Task brief:
Search the entries for the word "RocksStorage". Copy every line that holds it.

Dataset entries:
(* ===== verification/Storage.v ===== *)
(** * The RocksDB storage backend (src/storage/rocks.rs)

    Every operation takes the storage and the process-wide state and returns
    them with the result; the database is the interface [RocksDB].  The
    static counters [EXPIRED_KEYS_REMOVED] and [TTL_COMPACTION_REMOVED] and
    the clock are fields of [Store], because the compaction filter, a plain
    function, reaches them too. *)

From S2P Require Import Prelude RustStd Extern Errors Value.
#[local] Open Scope petra_scope.

(** The [RocksStorage] ([st_db], [st_write_opts]), whether [open] installed
    the TTL compaction filter, and the globals of the process. *)
Record Store (DB WO : Type) := {
  st_db : DB;
  st_write_opts : WO;
  st_ttl_filter : bool;
  st_clock : Clock;
  EXPIRED_KEYS_REMOVED : Z;
  TTL_COMPACTION_REMOVED : Z;
}.
Arguments st_db {DB WO}.
Arguments st_write_opts {DB WO}.
Arguments st_ttl_filter {DB WO}.
Arguments st_clock {DB WO}.
Arguments EXPIRED_KEYS_REMOVED {DB WO}.
Arguments TTL_COMPACTION_REMOVED {DB WO}.

Record MemoryUsage := { block_cache_usage : Z; total : Z }.
Record TtlStats := { stats_expired_removed : Z; stats_compaction_removed : Z }.

Definition set_db {DB WO} (s : Store DB WO) (d : DB) : Store DB WO :=
  {| st_db := d; st_write_opts := st_write_opts s; st_ttl_filter := st_ttl_filter s;
     st_clock := st_clock s; EXPIRED_KEYS_REMOVED := EXPIRED_KEYS_REMOVED s;
     TTL_COMPACTION_REMOVED := TTL_COMPACTION_REMOVED s |}.

Definition set_clock {DB WO} (s : Store DB WO) (c : Clock) : Store DB WO :=
  {| st_db := st_db s; st_write_opts := st_write_opts s; st_ttl_filter := st_ttl_filter s;
     st_clock := c; EXPIRED_KEYS_REMOVED := EXPIRED_KEYS_REMOVED s;
     TTL_COMPACTION_REMOVED := TTL_COMPACTION_REMOVED s |}.

(** [EXPIRED_KEYS_REMOVED.fetch_add(n, Ordering::Relaxed)]. *)
Definition add_expired {DB WO} (s : Store DB WO) (n : Z) : Store DB WO :=
  {| st_db := st_db s; st_write_opts := st_write_opts s; st_ttl_filter := st_ttl_filter s;
     st_clock := st_clock s;
     EXPIRED_KEYS_REMOVED := wrap64 (EXPIRED_KEYS_REMOVED s + n);
     TTL_COMPACTION_REMOVED := TTL_COMPACTION_REMOVED s |}.

(** ** The compaction filter

    Its state is the clock and [TTL_COMPACTION_REMOVED]. *)
Definition ttl_compaction_filter : CompactionFilter (Clock * Z) :=
  fun '(c, removed) _level _key value =>
    if 8 <=? len value then
      let expire_at := from_le_bytes
        match slice_range value 0 8 with
        | Ret s => match try_into_array 8 s with Some a => a | None => replicate 8 x00 end
        | Panic => replicate 8 x00
        end in
      if negb (expire_at =? 0) then
        let '(now, c) := current_timestamp c in
        if expire_at <=? now then ((c, wrap64 (removed + 1)), Remove)
        else ((c, removed), Keep)
      else ((c, removed), Keep)
    else ((c, removed), Keep).

Module RocksStorage.
Section storage.
Context `{R : RocksDB DB WO E}.

Abbreviation store := (Store DB WO).
Abbreviation error := (StorageError E).

(** ** get *)

Definition get (s : store) (key : bytes) :
    outcome (store * result (option StoredValue) error) :=
  let '(d, r) := db_get (st_db s) key in
  let s := set_db s d in
  match r with
  | Err e => mret (s, Err (RocksDb e))
  | Ok None => mret (s, Ok None)
  | Ok (Some raw) =>
    dec ← decode raw;
    match dec with
    | Err e => mret (s, Err e)
    | Ok value =>
      let '(expired, c) := is_expired (st_clock s) value in
      let s := set_clock s c in
      if expired then
        let s := add_expired s 1 in
        let '(d, _) := db_delete_opt (st_db s) key (st_write_opts s) in
        mret (set_db s d, Ok None)
      else mret (s, Ok (Some value))
    end
  end.

(** ** get_multi *)

(** The loop over the keys and the raw results: the clock, the results and
    the expired keys so far. *)
Fixpoint get_multi_loop (c : Clock) (l : list (bytes * result (option bytes) E))
    (results : list (bytes * option StoredValue)) (expired_keys : list bytes) :
    outcome (Clock * result (list (bytes * option StoredValue) * list bytes) error) :=
  match l with
  | [] => mret (c, Ok (results, expired_keys))
  | (key, raw) :: l =>
    match raw with
    | Ok (Some raw) =>
      dec ← decode raw;
      match dec with
      | Err e => mret (c, Err e)
      | Ok value =>
        let '(expired, c) := is_expired c value in
        if expired
        then get_multi_loop c l (results ++ [(key, None)]) (expired_keys ++ [key])
        else get_multi_loop c l (results ++ [(key, Some value)]) expired_keys
      end
    | Ok None => get_multi_loop c l (results ++ [(key, None)]) expired_keys
    | Err e => mret (c, Err (RocksDb e))
    end
  end.

(** [for key in &expired_keys { let _ = self.db.delete_opt(..); }]. *)
Definition delete_all (d : DB) (keys : list bytes) (w : WO) : DB :=
  fold_left (fun d key => fst (db_delete_opt d key w)) keys d.

Definition get_multi (s : store) (keys : list bytes) :
    outcome (store * result (list (bytes * option StoredValue)) error) :=
  let '(d, raw_results) := db_multi_get (st_db s) keys in
  let s := set_db s d in
  '(c, r) ← get_multi_loop (st_clock s) (zip keys raw_results) [] [];
  let s := set_clock s c in
  match r with
  | Err e => mret (s, Err e)
  | Ok (results, expired_keys) =>
    if bool_decide (expired_keys <> []) then
      let s := add_expired s (len expired_keys) in
      mret (set_db s (delete_all (st_db s) expired_keys (st_write_opts s)), Ok results)
    else mret (s, Ok results)
  end.

(** ** set and delete *)

Definition set (s : store) (key : bytes) (value : StoredValue) : store * result unit error :=
  let encoded := encode value in
  let '(d, r) := db_put_opt (st_db s) key encoded (st_write_opts s) in
  (set_db s d, match r with Ok _ => Ok tt | Err e => Err (RocksDb e) end).

Definition delete (s : store) (key : bytes) : store * result bool error :=
  let '(d, r) := db_get (st_db s) key in
  let s := set_db s d in
  match r with
  | Err e => (s, Err (RocksDb e))
  | Ok v =>
    let existed := bool_decide (is_Some v) in
    let '(d, r) := db_delete_opt (st_db s) key (st_write_opts s) in
    (set_db s d, match r with Ok _ => Ok existed | Err e => Err (RocksDb e) end)
  end.

(** ** Statistics and compaction *)

Definition memory_usage (s : store) : MemoryUsage :=
  let block_cache_usage :=
    match db_property_int_value (st_db s) (str "rocksdb.block-cache-usage") with
    | Ok (Some n) => n
    | _ => 0
    end in
  {| block_cache_usage := block_cache_usage; total := block_cache_usage |}.

Definition ttl_stats (s : store) : TtlStats :=
  {| stats_expired_removed := EXPIRED_KEYS_REMOVED s;
     stats_compaction_removed := TTL_COMPACTION_REMOVED s |}.

Definition compact (s : store) : store :=
  let '((c, removed), d) :=
    db_compact_range (if st_ttl_filter s then Some ttl_compaction_filter else None)
      (st_clock s, TTL_COMPACTION_REMOVED s) (st_db s) in
  {| st_db := d; st_write_opts := st_write_opts s; st_ttl_filter := st_ttl_filter s;
     st_clock := c; EXPIRED_KEYS_REMOVED := EXPIRED_KEYS_REMOVED s;
     TTL_COMPACTION_REMOVED := removed |}.

End storage.
End RocksStorage.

Result of this task:
(** The [RocksStorage] ([st_db], [st_write_opts]), whether [open] installed
Module RocksStorage.
End RocksStorage.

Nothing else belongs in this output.